**Stored items**
Lemma quiet_resolve fuel r o : latest_by_name_only -> o.(offline) = true -> quiet (resolve fuel r o).
Proof.
  intros Hname Hoffline. unfold resolve, resolve_request. apply quiet_bind; [|intros tv; solve_quiet].
  apply quiet_bind_ok; [auto with quiet|]. intros o' st' Ho'. unfold lift_cutoff in Ho'.
  destruct (apply_before_date_for_tool _ _ o) as [o1|e|] eqn:E; [|done..]. injection Ho' as ->. apply cutoff_keeps_offline in E. rewrite Hoffline in E.
  apply quiet_bind; [destruct (get_backend (backend r)) eqn:Eb; [|auto with quiet..]; by eapply quiet_or_default, quiet_alias|intros q].
  apply quiet_bind; [solve_quiet|]. intros [lt|]; [auto with quiet|].
  apply quiet_bind; [auto with quiet|intros tb]. case_bool_decide; [auto with quiet|]. destruct (_ && _); [auto with quiet|].
  apply quiet_bind; [solve_quiet|intros _]. apply quiet_bind; [|auto with quiet].
  destruct (kind r); [by apply quiet_version|by apply quiet_prefix|auto with quiet| |auto with quiet..].
  apply quiet_sub; [done..|]. intros. by apply quiet_version.
Qed.


(** ** Locked *)

(** Whether a locking policy governs the request: of the invocation or of the configuration that owns its lockfile. *)
Definition governed (r : ToolRequest BA) : Prop :=
  invocation_locked_for r.(source) || tool_config_locked_for (locked_policy_source r true) = true /\ is_Some (lockfile_source r ≫= source_path).

Lemma governed_registry r v : governed r -> governed (request_with_registry_version v r).
Proof. unfold governed, request_with_registry_version. by destruct (with_registry_version _ v). Qed.

Lemma version_registry r v : version HOME (request_with_registry_version v r) = version HOME r.
Proof. unfold request_with_registry_version. by destruct (with_registry_version _ v). Qed.

Lemma refresh_keeps_locked (tb : ToolBackend BA) o : (without_covered_refresh tb o).(use_locked_version) = o.(use_locked_version).
Proof. unfold without_covered_refresh. destruct (before_date o); [|done]. by destruct (_ && _). Qed.

Lemma governed_linked r q o st a st' :
  lockfile_enabled = true -> governed r -> o.(use_locked_version) = true -> ensure_unlocked_resolution_allowed r q o st = (Ok a, st') ->
  has_linked_version r.(backend) q = true.
Proof.
  intros Henabled [Hpolicy [path Hpath]] Hlocked. unfold ensure_unlocked_resolution_allowed, locked_by. rewrite Hlocked, Hpolicy, Henabled, Hpath.
  by destruct (has_linked_version _ q).
Qed.

Definition alias_to (ba : BA) (v a : str) : Prop := exists (tb : ToolBackend BA) st, get_backend ba = Ok tb /\ (resolve_alias tb v st).1 = Ok a.

(** A text that a request with the text [v] comes to selects a version that the user has linked into the installs. *)
Definition linked_through (r : ToolRequest BA) (v : str) : Prop :=
  exists a, alias_to r.(backend) v a /\ has_linked_version (request_with_registry_version a r).(backend) (without_prefix_scheme a) = true.

(** The same for a request: a version; the version that a subtraction gives or gave before; or what is written for a prefix or a
    reference. *)
Definition linked (r : ToolRequest BA) : Prop :=
  match r.(kind) with
  | Version v => linked_through r v
  | Sub sub base =>
      let r' := request_with_registry_version base r in
      exists w, (exists tb : ToolBackend BA, get_backend r'.(backend) = Ok tb
                   /\ (installed_subtraction tb r' = Some w \/ exists v, version_sub v sub = Ok w)) /\ linked_through r' w
  | Prefix _ | Ref _ _ =>
      exists q, (q = version HOME r \/ alias_to r.(backend) (version HOME r) q) /\ has_linked_version r.(backend) q = true
  | _ => False
  end.

Lemma locked_version fuel r v o st tv st' :
  lockfile_enabled = true -> governed r -> o.(use_locked_version) = true -> resolve_version fuel r v o st = (Ok tv, st') ->
  tv.(tv_resolved_from_lockfile) = true \/ linked_through r v.
Proof.
  intros Henabled Hgov Hlocked. destruct fuel as [|fuel]; [done|]. cbn [resolve_version].
  intros (tb0 & s1 & Htb & Hrun)%se_bind_inv. apply se_bind_inv in Hrun as (a & s2 & Ha & Hrun). apply se_bind_inv in Hrun as (tb & s3 & _ & Hrun).
  assert (alias_to r.(backend) v a) as Halias.
  { exists tb0, s1. rewrite Ha. split; [|done]. apply (lift_backend_ok _ st). by rewrite Htb. }
  destruct (match strip_prefix _ a with Some _ => _ | None => _ end) as [query boundary] eqn:Eq.
  apply se_bind_inv in Hrun as ([lt|] & s4 & _ & Hrun); [injection Hrun as <- <-; by left|].
  apply se_bind_inv in Hrun as (u & s5 & Hallowed & _). right. exists a. split; [done|].
  apply governed_linked in Hallowed; [|done|by apply governed_registry|by rewrite refresh_keeps_locked].
  unfold without_prefix_scheme. by destruct (strip_prefix _ a); injection Eq as <- _.
Qed.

**Exercise**
Keep only the lines from the line with "let r' := request_with_registry_version" to the end of the records above, and repeat them exactly.

**Final answer**
      let r' := request_with_registry_version base r in
      exists w, (exists tb : ToolBackend BA, get_backend r'.(backend) = Ok tb
                   /\ (installed_subtraction tb r' = Some w \/ exists v, version_sub v sub = Ok w)) /\ linked_through r' w
  | Prefix _ | Ref _ _ =>
      exists q, (q = version HOME r \/ alias_to r.(backend) (version HOME r) q) /\ has_linked_version r.(backend) q = true
  | _ => False
  end.

Lemma locked_version fuel r v o st tv st' :
  lockfile_enabled = true -> governed r -> o.(use_locked_version) = true -> resolve_version fuel r v o st = (Ok tv, st') ->
  tv.(tv_resolved_from_lockfile) = true \/ linked_through r v.
Proof.
  intros Henabled Hgov Hlocked. destruct fuel as [|fuel]; [done|]. cbn [resolve_version].
  intros (tb0 & s1 & Htb & Hrun)%se_bind_inv. apply se_bind_inv in Hrun as (a & s2 & Ha & Hrun). apply se_bind_inv in Hrun as (tb & s3 & _ & Hrun).
  assert (alias_to r.(backend) v a) as Halias.
  { exists tb0, s1. rewrite Ha. split; [|done]. apply (lift_backend_ok _ st). by rewrite Htb. }
  destruct (match strip_prefix _ a with Some _ => _ | None => _ end) as [query boundary] eqn:Eq.
  apply se_bind_inv in Hrun as ([lt|] & s4 & _ & Hrun); [injection Hrun as <- <-; by left|].
  apply se_bind_inv in Hrun as (u & s5 & Hallowed & _). right. exists a. split; [done|].
  apply governed_linked in Hallowed; [|done|by apply governed_registry|by rewrite refresh_keeps_locked].
  unfold without_prefix_scheme. by destruct (strip_prefix _ a); injection Eq as <- _.
Qed.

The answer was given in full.